The line containing "m /\ 0 < rad" marks the end: restate word for word every line from the first line of the entries below through that one.

Start of Block

(** The ratio [x] of the source, on reals: the Schwarzschild radius over [r]. *)
Definition x_of (m r : R) : R :=
  2 * Physics.G_value * m / (r * Physics.C_value * Physics.C_value).

(** Earth's reference rate, as a real. *)
Definition fEarth_value : R :=
  1 + (- Physics.G_value * 5.972e24 / 6.371e6)
      / (Physics.C_value * Physics.C_value)
  - 0 * 0 / (2 * Physics.C_value * Physics.C_value).

(** The Schwarzschild radius of a finite mass, as a real. *)
Definition Rs_value (m : R) : R :=
  2 * Physics.G_value * m / (Physics.C_value * Physics.C_value).

(** A catalog entry against its own horizon. *)
Definition radius_vs_horizon (b : Physics.Body) : Prop :=
  exists m rad : R,
    Physics.massKg b = Fin m /\ Physics.radiusM b = Fin rad
    /\ 0 < m /\ 0 < rad
    /\ (App.isBH b = false -> Rs_value m < rad)
    /\ (App.isBH b = true -> rad < Rs_value m).

(** The band of magnitudes a value falls in, and what is shown for it. *)
Definition shown_in_band (suffixes : list string) (digits : nat)
  (t : App.Text) (x : R) : Prop :=
  (1 <= Rabs x
   /\ t = App.mkText (App.toFixed (Fin x) digits) (nth 0 suffixes ""%string))
  \/ (1e-3 <= Rabs x < 1
      /\ t = App.mkText (App.toFixed (Fin (x * 1e3)) 3)
               (nth 1 suffixes ""%string))
  \/ (1e-6 <= Rabs x < 1e-3
      /\ t = App.mkText (App.toFixed (Fin (x * 1e6)) 3)
               (nth 2 suffixes ""%string))
  \/ (1e-9 <= Rabs x < 1e-6
      /\ t = App.mkText (App.toFixed (Fin (x * 1e9)) 3)
               (nth 3 suffixes ""%string))
  \/ (Rabs x < 1e-9
      /\ t = App.mkText (App.toExponential (Fin x) 2)
               (nth 0 suffixes ""%string)).

(** The ratio the strength is computed from: the Schwarzschild radius over
    the radius, both floored as in the source. *)
Definition lens_ratio (m rad : R) : R :=
  Rmax (Rs_value m / Rmax rad 1e-3) 1e-20.

(** The strength before it is clamped to [[0, 1]]. *)
Definition lens_level (m rad : R) : R :=
  (ln (lens_ratio m rad) / ln 10 - -9.5) / (-5.0 - -9.5).

(** What the clamp leaves of [x] for a black hole: the inverse of
    [max(k, 1.0001)], as a real. *)
Definition clamp_inverse (k : number) : R :=
  match k with
  | PInf => 0
  | Fin x => / Rmax x 1.0001
  | _ => / 1.0001
  end.

(** The real number a double stands for ([0] for [NaN] and the
    infinities). *)
Definition double_value (f : PrimFloat.float) : R :=
  match FloatOps.Prim2SF f with
  | SpecFloat.S754_finite s m e =>
      let v := if (0 <=? e)%Z
               then IZR (Zpos m) * IZR (2 ^ e)
               else IZR (Zpos m) / IZR (2 ^ (- e)) in
      if s then - v else v
  | _ => 0
  end.

(** Two masses, as doubles, each with the radius [schwarzschildRadius]
    returns for it: 59 solar masses, and the mass of Mars. *)
Module Boundary.
Import PrimFloat.
#[local] Open Scope float_scope.
(** * qqchannel-bot: the dice command layer ([src/server/service/qapi/dice.ts])

    A shallow embedding of the command parser [parseFullExp], the keyword
    scanner [detectInstruction], both generations of [decideResult], the
    guild-message handlers and the opposed-roll cache, with the properties
    the specification states about them; then the roll and the other handlers
    of the older generation, the message cache and the skill aliases of
    [src/interface/coc.ts], with properties read off the code.

    The source file holds two generations of [DiceManager]; definitions
    taken from the older one carry the suffix [_v1] where both exist. *)

From Stdlib Require Import ZArith NArith String Ascii Lia ZifyBool.
From stdpp Require Import base list gmap.

Local Open Scope Z_scope.

(** ** JavaScript strings

    A JS string is a sequence of UTF-16 code units.  [slice], [substring],
    [startsWith], [indexOf], [===] and regular expressions without the [u]
    flag all work on code units; a regular expression with the [u] flag reads
    code points (a surrogate pair is one character). *)

Abbreviation code_unit := N.
Abbreviation jsstring := (list code_unit).

Module Utf.

(** Rocq string literals are UTF-8 bytes; [decode8] reads them back into
    code points and [encode16] writes the code units a JS engine holds. *)
Fixpoint decode8 (bs : list N) : list N :=
  match bs with
  | [] => []
  | b0 :: t0 =>
    if (b0 <? 0x80)%N then b0 :: decode8 t0
    else if (b0 <? 0xE0)%N then
      match t0 with
      | b1 :: t1 => ((b0 - 0xC0) * 64 + (b1 - 0x80))%N :: decode8 t1
      | _ => []
      end
    else if (b0 <? 0xF0)%N then
      match t0 with
      | b1 :: b2 :: t2 =>
        ((b0 - 0xE0) * 4096 + (b1 - 0x80) * 64 + (b2 - 0x80))%N :: decode8 t2
      | _ => []
      end
    else
      match t0 with
      | b1 :: b2 :: b3 :: t3 =>
        ((b0 - 0xF0) * 262144 + (b1 - 0x80) * 4096
         + (b2 - 0x80) * 64 + (b3 - 0x80))%N :: decode8 t3
      | _ => []
      end
  end.

Definition encode16 (cps : list N) : jsstring :=
  flat_map (fun cp =>
    if (cp <? 0x10000)%N then [cp]
    else [(0xD800 + (cp - 0x10000) / 1024)%N;
          (0xDC00 + (cp - 0x10000) mod 1024)%N]) cps.

Definition bytes (s : string) : list N :=
  List.map N_of_ascii (list_ascii_of_string s).

End Utf.

(** [js "..."] is the JS string a source literal denotes. *)
Definition js (s : string) : jsstring := Utf.encode16 (Utf.decode8 (Utf.bytes s)).

(** ECMAScript [WhiteSpace] and [LineTerminator]: the class [\s] of regular
    expressions, and what [String.prototype.trim] strips. *)
Definition isWhiteSpace (c : N) : bool :=
  ((9 <=? c) && (c <=? 13) || (c =? 0x20) || (c =? 0xA0) || (c =? 0x1680)
   || (0x2000 <=? c) && (c <=? 0x200A) || (c =? 0x2028) || (c =? 0x2029)
   || (c =? 0x202F) || (c =? 0x205F) || (c =? 0x3000) || (c =? 0xFEFF))%N.

(** [\d] *)
Definition isDigit (c : N) : bool := ((0x30 <=? c) && (c <=? 0x39))%N.
(** * VQModelPaella: the Paella VQ-VAE of [diffusers/models/vq_paella.py]

    A shallow embedding of the module's constructor ([__init__]) and of its
    three methods ([encode], [decode], [forward]).

    - Python [int]s are [Z]; [//] is [Z.div] (both round towards minus
      infinity for a positive divisor) and [**] is [Z.pow].
    - Python lists are [list]; indexing raises [IndexError] out of range,
      which is [None] here.
    - The [torch.nn] layers are descriptors (the arguments the constructor
      passes); constructing one may raise, and what a layer computes is
      supplied by a [Backend], so that the
      same [encode]/[decode]/[forward] are run on shapes, or on any other
      tensor model.
    - A call of a method is a computation on the state of the instance
      (training flag, parameters, BatchNorm buffers) that may raise. *)

From Stdlib Require Import ZArith List Bool Lia QArith Qcanon.
From Stdlib Require String.
Import ListNotations.
Open Scope Z_scope.

Set Implicit Arguments.

(** ** Python helpers *)

Module Py.

(** [range(n)]: empty when [n <= 0]. *)
Definition range (n : Z) : list Z := map Z.of_nat (seq 0 (Z.to_nat n)).

(** [l[i]], with Python's negative indices; [None] is [IndexError]. *)
Definition index {A : Type} (l : list A) (i : Z) : option A :=
  let n := Z.of_nat (length l) in
  if i <? 0
  then (if i + n <? 0 then None else nth_error l (Z.to_nat (i + n)))
  else nth_error l (Z.to_nat i).

(** A [for x in xs:] loop whose body updates [acc] and may raise. *)
Fixpoint for_each {A S : Type} (body : S -> A -> option S)
         (xs : list A) (acc : S) : option S :=
  match xs with
  | [] => Some acc
  | x :: xs' =>
      match body acc x with
      | Some acc' => for_each body xs' acc'
      | None => None
      end
  end.

End Py.

Notation "x <- e ;; k" :=
  (match e with Some x => k | None => None end)
    (at level 61, e at next level, right associativity, only parsing).

(** ** Layers and configuration *)

(** Layers without buffers.  The arguments are those of the [torch.nn]
    constructors ([stride] and [padding] default to 1 and 0, [bias] to
    [True]). *)
Inductive prim : Type :=
| PixelUnshuffle (downscale_factor : Z)
| PixelShuffle (upscale_factor : Z)
| Conv2d (c_in c_out kernel_size stride padding : Z) (bias : bool)
| ConvTranspose2d (c_in c_out kernel_size stride padding : Z)
| MixingResidualBlock (inp_channels embed_dim : Z).

#[warnings="-register-all"] Inductive layer : Type :=
| Prim (p : prim)
| BatchNorm2d (num_features : Z)
| Sequential (children : list layer).

Coercion Prim : prim >-> layer.

(** [VectorQuantizer(n_e, vq_embed_dim=..., legacy=..., beta=...)]. *)
Record VectorQuantizer : Type := {
  n_e : Z;
  vq_embed_dim : Z;
  legacy : bool;
  beta : Q
}.

(** The registered configuration: the arguments of [__init__].
    [float] is the type of [scale_factor]. *)
Record Config (float : Type) : Type := {
  in_channels : Z;
  out_channels : Z;
  up_down_scale_factor : Z;
  levels : Z;
  bottleneck_blocks : Z;
  c_hidden : Z;
  c_latent : Z;
  codebook_size : Z;
  scale_factor : float
}.
Lemma X16_witness :
  ∃ sw iw,
    walkStore demo = Continue sw
    ∧ walkIndices demo (sw_lru sw) t0 = Continue iw
    ∧ sw_chunkDirs sw = 2
    ∧ iw_indicesCount iw = 3.
Proof.
  destruct (walkStore demo) as [sw | |] eqn:Hsw;
    [|vm_compute in Hsw; discriminate..].
  destruct (walkIndices demo (sw_lru sw) t0) as [iw | |] eqn:Hiw;
    [|exfalso; vm_compute in Hsw; injection Hsw as <-;
      vm_compute in Hiw; discriminate..].
  exists sw, iw. split; [reflexivity|]. split; [exact Hiw|].
  destruct (X16_walk_counters demo t0 sw iw Hsw Hiw) as [Hdirs Hcount].
  split; [exact Hdirs|exact Hcount].
Defined.
(** [for acq_id in prods_missing: info = prods_all[acq_id]; action(..)].
    The action changes [info['met']] in place, which [prods_all] shares. *)
Fixpoint for_missing (action : dataset -> record -> nat -> acq_outcome)
    (ids : list string) (n : nat) (prods : gmap string (record * dataset))
    : list event * result (gmap string (record * dataset)) :=
  match ids with
  | [] => ([], OK prods)
  | acq_id :: ids' =>
      match prods !! acq_id with
      | None => ([], Raise (KeyError acq_id))
      | Some (met, ds) =>
          let out := action ds met n in
          let prods' := <[acq_id := (met_after out, ds)]> prods in
          match acq_returned out with
          | Raise e => (acq_events out, Raise e)
          | OK _ =>
              let (tr, res) := for_missing action ids' (S n) prods' in
              (acq_events out ++ tr, res)
          end
      end
  end.

Definition scrape_query (a : scrape_args) : string :=
  QUERY_TEMPLATE (split_dot_0 (starttime a)) (split_dot_0 (endtime a)).

Definition initial_state : loop_state :=
  {| offset := 0; total_results_expected := None;
     acc := {| prods_all := ∅; ids_by_track := ∅ |} |}.

(** The names of [prods_all] in the order of [iteritems], which Python
    leaves unspecified; here it is the order of the finite map. *)
Definition iteritems_keys (prods : gmap string (record * dataset)) : list string :=
  (map_to_list prods).*1.

(** The options and the datasets, from [# error check options] on: the
    pair of options is refused, or the datasets of the missing are made. *)
Definition options_step (a : scrape_args) (all : accumulator)
    (found missing : list string) : list event * result scrape_result :=
  if ingest_missing a && create_only a then ([], Raise CONFIG_ERROR)
  else
    let action :=
      if ingest_missing a && negb (create_only a) then
        Some (λ ds met n, ingest_acq_dataset abspath isdir mkdtemp ds met (ds_cfg a) false n)
      else if negb (ingest_missing a) && create_only a then
        Some (λ ds met (_ : nat), create_acq_dataset abspath isdir ds met "." (browse a))
      else None in
    let (tr3, prods) :=
      match action with
      | Some f => for_missing f missing 0 (prods_all all)
      | None => ([], OK (prods_all all))
      end in
    (tr3,
     prods ← prods;
     OK {| final_prods_all := prods; final_ids_by_track := ids_by_track all;
           prods_found := found; prods_missing := missing |}).
(** * OpenFloorClient: a shallow embedding of [openfloor_client.py]

    The client builds Open Floor envelopes, posts them over HTTP and digs
    the answer out of the loosely typed response JSON with chains of
    [.get()], [in], subscripts and truthiness tests.  The embedding keeps
    that code shape:

    - response JSON is the tree [json.loads] produces (objects keep their
      insertion order, as Python dicts do, because [str()] shows it);
    - every Python primitive the client applies to such a value is a
      function into [outcome], which either returns or raises;
    - the session methods run in a state-and-exception monad [M] whose
      state holds the client object, the number of uuids drawn so far and
      the log of posted payloads.

    [print] calls are left out, except that the arguments they evaluate
    are evaluated (the [len(manifests)] of [get_manifest] can raise).
    The constructors and the serialisation of the [openfloor] package are
    taken to succeed, and [requests] to behave as documented. *)

From Stdlib Require Import String Ascii List ZArith NArith Lia Bool.
From Stdlib Require Import Floats.PrimFloat DecimalString.
Import ListNotations.
Local Open Scope string_scope.
Local Open Scope Z_scope.
Local Set Warnings "-register-all".

(** ** Python values that [json.loads] can produce *)

Inductive json : Type :=
| JNull
| JBool (b : bool)
| JInt (z : Z)
| JFloat (f : float)
| JStr (s : string)
| JArr (items : list json)
| JObj (fields : list (string * json)).

(** What [requests] raises: the subclasses of
    [requests.exceptions.RequestException] that matter here. *)
Inductive RequestException : Type :=
| ConnectionError
| Timeout
| HTTPError (status : Z)
| RequestsJSONDecodeError.

(** The exceptions that can arise in the client.  All of them derive from
    Python's [Exception], so the [except Exception] clauses catch each.
    [NetworkError] and [InvalidJSONResponse] are the two plain
    [Exception]s that [_send_envelope] raises, told apart by their
    message. *)
Inductive exn : Type :=
| AttributeError
| TypeError
| KeyError
| IndexError
| Requests (e : RequestException)
| JSONDecodeError
| NetworkError (cause : RequestException)
| InvalidJSONResponse.

Inductive outcome (A : Type) : Type :=
| Ok (a : A)
| Raise (e : exn).
Arguments Ok {A} a.
Arguments Raise {A} e.

Definition obind {A B} (m : outcome A) (k : A -> outcome B) : outcome B :=
  match m with
  | Ok a => k a
  | Raise e => Raise e
  end.

Notation "'let*' x ':=' m 'in' k" := (obind m (fun x => k))
  (at level 10, x name, m at level 100, k at level 200).

(** ** Strings as Python sees them

    A Rocq [string] is the UTF-8 encoding of the Python [str]; a Python
    character is a lead byte followed by its continuation bytes. *)

Definition is_continuation (c : ascii) : bool :=
  let n := N_of_ascii c in (128 <=? n)%N && (n <? 192)%N.

Definition starts_with_continuation (s : string) : bool :=
  match s with
  | String d _ => is_continuation d
  | EmptyString => false
  end.

Fixpoint py_chars (s : string) : list string :=
  match s with
  | EmptyString => []
  | String c rest =>
      let chs := py_chars rest in
      if starts_with_continuation rest then
        match chs with
        | ch :: chs' => String c ch :: chs'
        | [] => [String c EmptyString]
        end
      else String c EmptyString :: chs
  end.

(** [needle in hay] for two strings. *)
Fixpoint is_substring (needle hay : string) : bool :=
  if String.prefix needle hay then true
  else match hay with
       | EmptyString => false
       | String _ rest => is_substring needle rest
       end.

Fixpoint join (sep : string) (parts : list string) : string :=
  match parts with
  | [] => EmptyString
  | [p] => p
  | p :: rest => p ++ sep ++ join sep rest
  end.

(** ** Dictionaries *)

Fixpoint dict_get (k : string) (d : list (string * json)) : option json :=
  match d with
  | [] => None
  | (k', v) :: rest => if String.eqb k k' then Some v else dict_get k rest
  end.

Definition dict_has (k : string) (d : list (string * json)) : bool :=
  match dict_get k d with Some _ => true | None => false end.

(** ** The Python primitives the client applies to response data *)

(** [bool(x)] *)
Definition truthy (x : json) : bool :=
  match x with
  | JNull => false
  | JBool b => b
  | JInt z => negb (z =? 0)
  | JFloat f => negb (PrimFloat.eqb f PrimFloat.zero)
  | JStr s => negb (String.eqb s EmptyString)
  | JArr items => match items with [] => false | _ => true end
  | JObj fields => match fields with [] => false | _ => true end
  end.

(** [x == 'literal'] *)
Definition eq_str (x : json) (lit : string) : bool :=
  match x with
  | JStr s => String.eqb s lit
  | _ => false
  end.

(** ['key' in x] *)
Definition py_in (key : string) (x : json) : outcome bool :=
  match x with
  | JObj fields => Ok (dict_has key fields)
  | JArr items => Ok (existsb (fun y => eq_str y key) items)
  | JStr s => Ok (is_substring key s)
  | _ => Raise TypeError
  end.

(** [x.get(key, default)] *)
Definition py_get (x : json) (key : string) (default : json) : outcome json :=
  match x with
  | JObj fields =>
      Ok (match dict_get key fields with Some v => v | None => default end)
  | _ => Raise AttributeError
  end.

(** [x['key']] *)
Definition py_getitem (x : json) (key : string) : outcome json :=
  match x with
  | JObj fields =>
      match dict_get key fields with Some v => Ok v | None => Raise KeyError end
  | _ => Raise TypeError
  end.

(** [x[0]] *)
Definition py_getitem0 (x : json) : outcome json :=
  match x with
  | JArr (y :: _) => Ok y
  | JArr [] => Raise IndexError
  | JStr s =>
      match py_chars s with ch :: _ => Ok (JStr ch) | [] => Raise IndexError end
  | JObj _ => Raise KeyError
  | _ => Raise TypeError
  end.

(** [iter(x)], run to the end *)
Definition py_iter (x : json) : outcome (list json) :=
  match x with
  | JArr items => Ok items
  | JStr s => Ok (map JStr (py_chars s))
  | JObj fields => Ok (map (fun kv => JStr (fst kv)) fields)
  | _ => Raise TypeError
  end.

(** [len(x)] *)
Definition py_len (x : json) : outcome Z :=
  match x with
  | JArr items => Ok (Z.of_nat (length items))
  | JStr s => Ok (Z.of_nat (length (py_chars s)))
  | JObj fields => Ok (Z.of_nat (length fields))
  | _ => Raise TypeError
  end.

(** [sep.join(items)] once the iterable has been run: every item must be
    a [str]. *)
Fixpoint all_strings (items : list json) : outcome (list string) :=
  match items with
  | [] => Ok []
  | JStr s :: rest => let* ss := all_strings rest in Ok (s :: ss)
  | _ :: _ => Raise TypeError
  end.

Definition py_join (sep : string) (items : list json) : outcome string :=
  let* ss := all_strings items in Ok (join sep ss).

Definition str_of_Z (z : Z) : string := NilZero.string_of_int (Z.to_int z).

Section Repr.
(** [repr] of a [str] and of a [float] belong to the interpreter. *)
Variable str_repr : string -> string.
Variable float_repr : float -> string.

Fixpoint py_repr (x : json) : string :=
  match x with
  | JNull => "None"
  | JBool true => "True"
  | JBool false => "False"
  | JInt z => str_of_Z z
  | JFloat f => float_repr f
  | JStr s => str_repr s
  | JArr items => "[" ++ join ", " (map py_repr items) ++ "]"
  | JObj fields =>
      "{" ++ join ", " (map (fun kv => let '(k, v) := kv in
                                        str_repr k ++ ": " ++ py_repr v) fields)
          ++ "}"
  end.

(** [str(x)], also what an f-string placeholder shows *)
Definition py_str (x : json) : string :=
  match x with
  | JStr s => s
  | _ => py_repr x
  end.
End Repr.

(** ** Identifiers: [uuid.uuid4()] *)

Definition hex_digit (n : N) : ascii :=
  match String.get (N.to_nat n) "0123456789abcdef" with
  | Some c => c
  | None => "0"%char
  end.

Fixpoint hex_of (digits : nat) (n : N) : string :=
  match digits with
  | O => EmptyString
  | S d => hex_of d (n / 16)%N ++ String (hex_digit (n mod 16)%N) EmptyString
  end.

(** [u.hex]: 32 lower-case hexadecimal digits of the 128-bit value *)
Definition uuid_hex (u : N) : string := hex_of 32 (u mod 2 ^ 128)%N.

(** [str(u)]: the digits grouped 8-4-4-4-12 *)
Definition uuid_str (u : N) : string :=
  let h := uuid_hex u in
  substring 0 8 h ++ "-" ++ substring 8 4 h ++ "-" ++ substring 12 4 h
    ++ "-" ++ substring 16 4 h ++ "-" ++ substring 20 12 h.

(** ** The envelope types of the [openfloor] package

    Only the fields the client sets, and the conversation id that the
    package fills in by itself, are kept. *)

Record Conversation := { Conversation_id : string }.
Record Sender := { Sender_speakerUri : string }.
Record To := { serviceUrl : string }.
Record TextFeature := { values : list string }.
Record DialogEvent :=
  { speakerUri : string; features : list (string * TextFeature) }.

Inductive Event : Type :=
| GetManifestsEvent (to : To)
| UtteranceEvent (dialogEvent : DialogEvent) (to : To).

Record Envelope :=
  { conversation : Conversation; sender : Sender; events : list Event }.
Record Payload := { openFloor : Envelope }.

(** ** HTTP: what [requests.post] can do *)

Record Response :=
  { status_code : Z;
    body : option json (* [None]: the body does not decode as JSON *) }.

Inductive post_outcome : Type :=
| PostRaises (e : RequestException)
| PostReturns (r : Response).

(** ** The client object and the monad its methods run in *)

Record OpenFloorClient :=
  { speaker_uri : string; service_url : string; conversation_id : string }.

Record state :=
  { this : OpenFloorClient;
    uuids_drawn : nat;
    posted : list (string * Payload) }.

Definition M (A : Type) : Type := state -> outcome A * state.

Definition ret {A} (a : A) : M A := fun st => (Ok a, st).

Definition raise {A} (e : exn) : M A := fun st => (Raise e, st).

Definition bind {A B} (m : M A) (k : A -> M B) : M B :=
  fun st =>
    match m st with
    | (Ok a, st') => k a st'
    | (Raise e, st') => (Raise e, st')
    end.

Definition lift {A} (o : outcome A) : M A := fun st => (o, st).

(** [try: body  except ...: handler] *)
Definition try_except {A} (body : M A) (handler : exn -> M A) : M A :=
  fun st =>
    match body st with
    | (Ok a, st') => (Ok a, st')
    | (Raise e, st') => handler e st'
    end.

Notation "x <- m ;; k" := (bind m (fun x => k))
  (at level 61, m at next level, right associativity).

Definition get_self : M OpenFloorClient := fun st => (Ok (this st), st).

Definition set_self (c : OpenFloorClient) : M unit :=
  fun st =>
    (Ok tt, {| this := c; uuids_drawn := uuids_drawn st; posted := posted st |}).

(** ** The methods of [OpenFloorClient] *)

Section Client.
(** The outside world: the interpreter's [repr] of strings and floats,
    the random source behind [uuid.uuid4()], the
    default [id] the [openfloor] package gives a [Conversation()] built
    without arguments (computed from a fresh uuid), and the remote end
    of [requests.post], which may answer differently on every call. *)
Variable str_repr : string -> string.
Variable float_repr : float -> string.
Variable uuid4_source : nat -> N.
Variable Conversation_default_id : N -> string.
Variable remote : nat -> string -> Payload -> post_outcome.

(** [uuid.uuid4()] *)
Definition uuid4 : M N :=
  fun st =>
    (Ok (uuid4_source (uuids_drawn st)),
     {| this := this st;
        uuids_drawn := S (uuids_drawn st);
        posted := posted st |}).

End of Block

YOUR SOLUTION
(** The ratio [x] of the source, on reals: the Schwarzschild radius over [r]. *)
Definition x_of (m r : R) : R :=
  2 * Physics.G_value * m / (r * Physics.C_value * Physics.C_value).

(** Earth's reference rate, as a real. *)
Definition fEarth_value : R :=
  1 + (- Physics.G_value * 5.972e24 / 6.371e6)
      / (Physics.C_value * Physics.C_value)
  - 0 * 0 / (2 * Physics.C_value * Physics.C_value).

(** The Schwarzschild radius of a finite mass, as a real. *)
Definition Rs_value (m : R) : R :=
  2 * Physics.G_value * m / (Physics.C_value * Physics.C_value).

(** A catalog entry against its own horizon. *)
Definition radius_vs_horizon (b : Physics.Body) : Prop :=
  exists m rad : R,
    Physics.massKg b = Fin m /\ Physics.radiusM b = Fin rad
    /\ 0 < m /\ 0 < rad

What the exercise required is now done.